The Line- How social media can be the pillar of a behaviour change campaign
The Line campaign is part of the time for action report, a broad initiative aiming at informing and changing young people’s behaviour towards relationships. Jessica explained that prior to deploying the campaign the Department lead thorough research about teenagers. They found that it is between the ages of 12 to 20 that teens shape the way they interact with each others; and that a high part of their conversations happen on digital and social networking spaces. It became obvious for the Department to promote their messages on Facebook, Youtube and a blog enabled website. They also understood that for it to work, the campaign had to be conversational and that the government couldn’t afford to appear authoritative. This digital approach was also supported print, press, PR, music partnerships and artist endorsements.
Social Academy @ the NSW Police Force
In just over a year the NSW Police Force Facebook page grew from nonexistent to 42K active fans. It didn’t happen by chance. Daniel demonstrated the value of social media to his his peers and officers by using the below tricks:
– Show that people are already talking about your organisation outside or your touch points
– Explain how social could make their job easier/ more effective (eg: detectives)
– Invite other organisations to come in and share their success
From there, it was the beginning of his social media boot camp! He was allowed to take the @nswpolice Twitter account over from the smart arse advertising agency that had set it up in 2009 with the hope of “selling” it back to the Police at appropriate time. The NSW Police Force now has 12K followers on Twitter, 870K views on their Youtube channel (with a spike at 100K views on a single video relating an egging incident on the person of Justin Bieber), and 42K “Likes” and their Facebook page.
The NSW Police Force don’t do social networking because it’s trendy; they do it because it brings real benefits to the communities.

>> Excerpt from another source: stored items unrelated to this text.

Lemma same_threads s s' : devices s' = devices s →
  ∃ m e, grows (semaphores (devices s)) m ∧ devices s' = with_env (with_semaphores (devices s) m) e.
Proof.
  intros ->. exists (semaphores (devices s)), (env (devices s)). split; [apply grows_refl |]. by destruct (devices s).
Qed.

Lemma client_refl s : client_step s s.
Proof. split; [done | by apply same_threads]. Qed.

Lemma client_trans s1 s2 s3 : client_step s1 s2 → client_step s2 s3 → client_step s1 s3.
Proof.
  intros [A1 (m & e & Hg & Hd)] [A2 (m' & e' & Hg' & Hd')]. split; [by auto |]. exists m', e'.
  rewrite Hd in Hg', Hd'. split; [exact (grows_trans _ _ _ Hg Hg') | exact Hd'].
Qed.

Lemma client_env s e : client_step s (set_env s e).
Proof. split; [done |]. exists (semaphores (devices s)), e. split; [apply grows_refl |]. done. Qed.

Lemma client_machine s m : (machine_typed (machine s) → machine_typed m) → client_step s (with_machine s m).
Proof.
  intros Hm. split.
  - intros Hs. apply settled_machine; [done |]. by apply Hm, Hs.
  - by apply same_threads.
Qed.

Lemma client_new s n v : fresh_sem (semaphores (devices s)) <= n → client_step s (new_semaphore s n v).
Proof.
  intros Hn. split; [done |]. eexists _, (env (devices s)). split; [by apply grows_insert |]. done.
Qed.

(** A computation that, when it succeeds, leaves [s] so. *)
Definition keeps s (r : result Sim) : Prop := ∀ s', r = Ok s' → client_step s s'.
Definition lawful s (r : result (list instr * Sim)) : Prop :=
  ∀ ins s', r = Ok (ins, s') → Forall static ins ∧ client_step s s'.

Lemma keeps_bind {A} s (m : result A) f : (∀ a, m = Ok a → keeps s (f a)) → keeps s (rbind m f).
Proof. intros Hf s' (a & Ha & He)%bind_Ok. by apply (Hf a Ha). Qed.

Lemma lawful_bind {A} s (m : result A) f : (∀ a, m = Ok a → lawful s (f a)) → lawful s (rbind m f).
Proof. intros Hf ins s' (a & Ha & He)%bind_Ok. by apply (Hf a Ha). Qed.

Lemma keeps_after s s1 r : client_step s s1 → keeps s1 r → keeps s r.
Proof. intros H1 H2 s' He. eapply client_trans; [done | by apply H2]. Qed.

Lemma lawful_after s s1 r : client_step s s1 → lawful s1 r → lawful s r.
Proof. intros H1 H2 ins s' He. destruct (H2 ins s' He). split; [done |]. by eapply client_trans. Qed.

Lemma keeps_Ok s s1 : client_step s s1 → keeps s (Ok s1).
Proof. intros Hs s' [= <-]. exact Hs. Qed.

Lemma lawful_Ok s ins s1 : Forall static ins → client_step s s1 → lawful s (Ok (ins, s1)).
Proof. intros Hi Hs ins' s' [= <- <-]. done. Qed.

Lemma keeps_Fail s f : keeps s (Fail f).
Proof. done. Qed.

Lemma lawful_Fail s f : lawful s (Fail f).
Proof. done. Qed.

Lemma lawful_keeps s r ins : Forall static ins → keeps s r → lawful s (s' ← r; Ok (ins, s')).
Proof. intros Hi Hr ins' s' (s1 & H1 & [= <- <-])%bind_Ok. split; [done |]. by apply Hr. Qed.

Lemma WriteReg2_keeps s v : keeps s (WriteReg2 s v).
Proof.
  intros s' He. unfold WriteReg2 in He. apply bind_Ok in He as (m & Hw & [= <-]). apply client_machine. intros Hm.
  apply WriteRegister_typed in Hw; [done | done | done | apply s32_range].
Qed.

Lemma ReturnPC_keeps s : keeps s (ReturnPC s).
Proof.
  intros s' He. unfold ReturnPC in He. apply bind_Ok in He as (m & Hw & [= <-]). apply client_machine. intros Hm.
  by eapply IncreasePC_typed.
Qed.

Lemma Return_keeps s v : keeps s (Return s v).
Proof. intros s' (s1 & H1%WriteReg2_keeps & H2%ReturnPC_keeps)%bind_Ok. by eapply client_trans. Qed.

Lemma done_with_lawful s v : lawful s (done_with s v).
Proof. apply lawful_keeps; [done | apply Return_keeps]. Qed.

Lemma Schedule_client s d t ty : keeps s (Schedule s d t ty).
Proof.
  intros s' He. split.
  - intros Hs. by eapply Schedule_settled.
  - unfold Schedule in He. inv_res. by apply same_threads.
Qed.

(** ** Each point of the kernel's code *)

Variable big_endian : bool.
Variable RandomNumber : Z → Z.
Variable new_bytes : Z → list Z.
Variable new_table : Z → list TranslationEntry.
Variable stale_name : Z → list Z.

Lemma reader_step_keeps r typed s : keeps s (reader_step big_endian r typed s).
Proof.
  destruct r as [| |va len buffer|va size id buffer]; cbn [reader_step].
  - apply keeps_bind. intros [num rest] _. apply Return_keeps.
  - apply keeps_bind. intros [c rest] _. apply Return_keeps.
  - apply keeps_bind. intros [buf rest] _. apply keeps_bind. intros [n m] Hm.
    eapply keeps_after; [apply client_machine | apply ReturnPC_keeps]. intros Ht.
    by eapply System2User_typed; [apply HandleException_same | exact Ht |].
  - apply keeps_bind. intros pid _. apply keeps_bind. intros [[[[res t] h] rest] buf] _.
    intros s' (s1 & H1%WriteReg2_keeps & He)%bind_Ok. apply bind_Ok in He as ([n m] & Hm & He%ReturnPC_keeps).
    eapply client_trans; [apply client_env |]. eapply client_trans; [exact H1 |]. eapply client_trans; [| exact He].
    apply client_machine. intros Ht. destruct (_ && _); [| by injection Hm as _ <-].
    by eapply System2User_typed; [apply HandleException_same | exact Ht |].
Qed.

Lemma KReader_lawful r typed s : lawful s (KReader_step big_endian r typed s).
Proof.
  unfold KReader_step. destruct (reader_step big_endian r typed s) as [s1|f] eqn:Hr.
  - apply lawful_Ok; [done |]. by apply reader_step_keeps in Hr.
  - destruct f; try apply lawful_Fail. apply lawful_Ok; [by repeat constructor | apply client_refl].
Qed.

Lemma KTake_lawful r typed s : lawful s (KTake_step r typed s).
Proof.
  unfold KTake_step. intros ins s' ([ch s1] & Hg & [= <- <-])%bind_Ok. split; [by repeat constructor |].
  unfold ConsoleInput_GetChar in Hg. apply bind_Ok in Hg as (s2 & Hs & [= _ <-]).
  eapply client_trans; [| apply client_env]. destruct (negb _); [by eapply Schedule_client | injection Hs as <-; apply client_refl].
Qed.

Lemma KPut_lawful c s : lawful s (s ← ConsoleOutput_PutChar s c; Ok ([], s)).
Proof.
  apply lawful_keeps; [done |]. apply keeps_bind. intros [] _. eapply keeps_after; [apply client_env | apply Schedule_client].
Qed.

Lemma Load_start_lawful main name s : lawful s (Load_start big_endian new_bytes main name s).
Proof.
  unfold Load_start. apply lawful_bind. intros [[o|] h] _; [| by destruct main].
  apply lawful_bind. intros exe _. apply lawful_bind. intros hdr _.
  apply lawful_Ok; [by repeat constructor | apply client_env].
Qed.

Lemma KFrames_lawful main o h s : lawful s (KFrames_step new_table main o h s).
Proof.
  unfold KFrames_step. apply lawful_bind. intros [[[pt np]|] k] Hk.
  - apply lawful_Ok; [by repeat constructor |]. eapply client_trans; [apply client_machine | apply client_env].
    intros [Hr Hm]. apply load_frames_mem in Hk as [Hm' Hr']; [| exact Hm]. split; [by rewrite Hr' | exact Hm'].
  - apply lawful_bind. intros host _. apply lawful_Ok; [by repeat constructor | apply client_env].
Qed.

Lemma KSegments_lawful o h pt np s : lawful s (KSegments_step o h pt np s).
Proof.
  unfold KSegments_step. apply lawful_bind. intros exe Hexe. apply lawful_bind. intros mem Hmem.
  apply lawful_bind. intros host _. apply lawful_Ok; [by repeat constructor |].
  eapply client_trans; [apply client_machine | apply client_env]. intros [Hr Hm]. split; [exact Hr |]. cbn.
  eapply load_segments_mem; [by eapply file_view_bytes | exact Hm | exact Hmem].
Qed.

Lemma FreeSpace_keeps s : keeps s (FreeSpace s).
Proof.
  apply keeps_bind. intros th _. destruct (Threads.space th) as [a|]; [| apply keeps_Ok, client_refl].
  apply keeps_bind. intros k _. apply keeps_Ok, client_env.
Qed.

Lemma new_process_sems_step s : client_step s (new_process_sems s).2.
Proof.
  unfold new_process_sems. cbn [snd]. set (n := fresh_sem (semaphores (devices s))).
  assert (∀ s n v, fresh_sem (semaphores (devices s)) <= n →
    client_step s (new_semaphore s n v) ∧ fresh_sem (semaphores (devices (new_semaphore s n v))) <= n + 1) as Hnew.
  { intros s0 k v Hk. split; [by apply client_new | by apply fresh_sem_next]. }
  destruct (Hnew s n 0) as [H1 F1]; [done |]. destruct (Hnew (new_semaphore s n 0) (n + 1) 0) as [H2 F2]; [exact F1 |].
  destruct (Hnew (new_semaphore (new_semaphore s n 0) (n + 1) 0) (n + 2) 1) as [H3 _]; [lia |].
  eapply client_trans; [exact H1 |]. by eapply client_trans.
Qed.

– Encourage people to report crime
– Educate people about crime prevention & safety
– Create community confidence, reassurance and goodwill for NSW Police Force
– Provide public with important information at specific time (events, crisis…)

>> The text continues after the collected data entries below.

(** ** Every state of the running system *)

Lemma reached slice keys pid host name s s' : Initialize slice keys pid host name = Ok s → rtc exec_step s s' →
  ksim s' ∧ (∃ a, disciplined a ∧ shows s' a) ∧
  ∀ th ch c, threads (devices s') !! currentThread (devices s') = Some th → code th = ICall (KPut ch) :: c → putBusy (get_devs s') = false.
Proof.
  intros Hi Hr. pose proof (Initialize_booted _ _ _ _ _ _ _ _ _ Hi) as Hb. destruct (Initialize_unused _ _ _ _ _ _ _ _ _ Hi) as [Hu Hm].
  split; [exact (booted_run _ _ _ s s' Hb Hr) |]. split.
  - destruct (Initialize_inputs _ _ _ _ _ _ Hi) as (Hc & Hn & Hk).
    exact (disciplined_run console_pre _ keyboard_ok keyboard_perm (CallBack RandomNumber) client (user_step big_endian) s s' Hb Hm Hc Hn Hk Hr).
  - intros th ch c Ht Hc. destruct (device_never_disturbed printer (CallBack RandomNumber) client (user_step big_endian) env_good s s' Hb Hm Hu Hr) as (Hd & _).
    by apply (Hd th (KPut ch) c).
Qed.

(** C8: what can go wrong in the running system.  Start the kernel on any host
    files, typing and programs and let it run, as long as you like; the next
    instruction of the current thread fails only
    - because a C++ [int] overflows (a counter, the clock), or
    - because, in this very state, the user's instruction fails, or the
      kernel's own code for a system call does (the instruction, under a page
      table, only on an overflow or to halt the machine), or
    - because nothing is left to wait for, or it names a semaphore or a lock that
      is not there.
    No interrupt handler fails otherwise.  In particular an [ASSERT] fails only
    in the code of a system call, of the loader or of the process table, or in an
    instruction executed without a page table: none of
    thread.cc, scheduler.cc, synch.cc, interrupt.cc, timer.cc, alarm.cc,
    console.cc and synchconsole.cc does, however threads and interrupts
    interleave.  The numbers of the random generator are not negative, as
    [RandomNumber] is [unsigned]. *)
Theorem nachos_asserts slice keys pid host name s s' e (Hi : Initialize slice keys pid host name = Ok s)
    (Hr : rtc exec_step s s') (He : exec s' = Fail e) :
  e = Undefined ∨ ∃ th i c, threads (devices s') !! currentThread (devices s') = Some th ∧ code th = i :: c ∧
    match i with
    | IRun => user_step big_endian (machine s') = Fail e ∧ ((∃ pt, paged (machine s') pt) → e = Undefined ∨ e = Halted)
    | ICall x => client x (popped s' th c) = Fail e ∧ (e = AssertFailed → asserts x = true)
    | IIdle _ => e = Halted
    | IV w | ILoop w _ => semaphores (devices s') !! w = None ∧ e = NullDeref
    | IHolder l => locks (devices s') !! l = None ∧ e = NullDeref
    | _ => False
    end.
Proof.
  destruct (reached _ _ _ _ _ _ _ Hi Hr) as (Hs & (a & Ha & Hsh) & Hput).
  pose proof (exec_ok (CallBack RandomNumber) client (user_step big_endian) s' Hs) as Hex. rewrite He in Hex.
  destruct Hex as [Htick|(th & i & c & Ht & Hc & Href)]; [left; by eapply tick_overflows |]. right. exists th, i, c.
  split; [done |]. split; [done |].
  pose proof (no_monitor _ _ _ s' a th i c Hs Ha Hsh Ht Hc) as Hmon. destruct i; try done; cbn [refused] in Href.
  - rewrite (release_held _ _ _ s' a th l c Hs Ha Hsh Ht Hc) in Href. by destruct Href as [[? _]|[? _]].
  - split; [exact Href |]. intros Hpt. eapply user_step_faults; [| exact Hpt | exact Href]. apply Hs.
  - split; [exact Href |]. intros ->. destruct (asserts x) eqn:Hx; [done |]. exfalso. revert Href. apply client_sure; [done |].
    intros ch ->. by apply (Hput th ch c).
Qed.
End faults.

– Rewards & fun: It is not all about crime and busting the bad guys. NSW Police Force recently ran the Police Puppy Naming Poll
Jessica and Daniel reported two very different experiences but the learnings that their organisations drew from their involvement in Social Marketing were very similar.
They both said that when they turned social media channels on, officials were ready to face criticism but that most of the time the community regulates itself and wants the dialogue to remain free and open (because they maintained an active and healthy community)! They also said that the conversation is already happening elsewhere on the web and that felt a responsibility for the authority the drive the dialogue to constructive outcome. They also said they absolutely love participating in such a fast evolving medium and that they still have a lot to learn and experiment!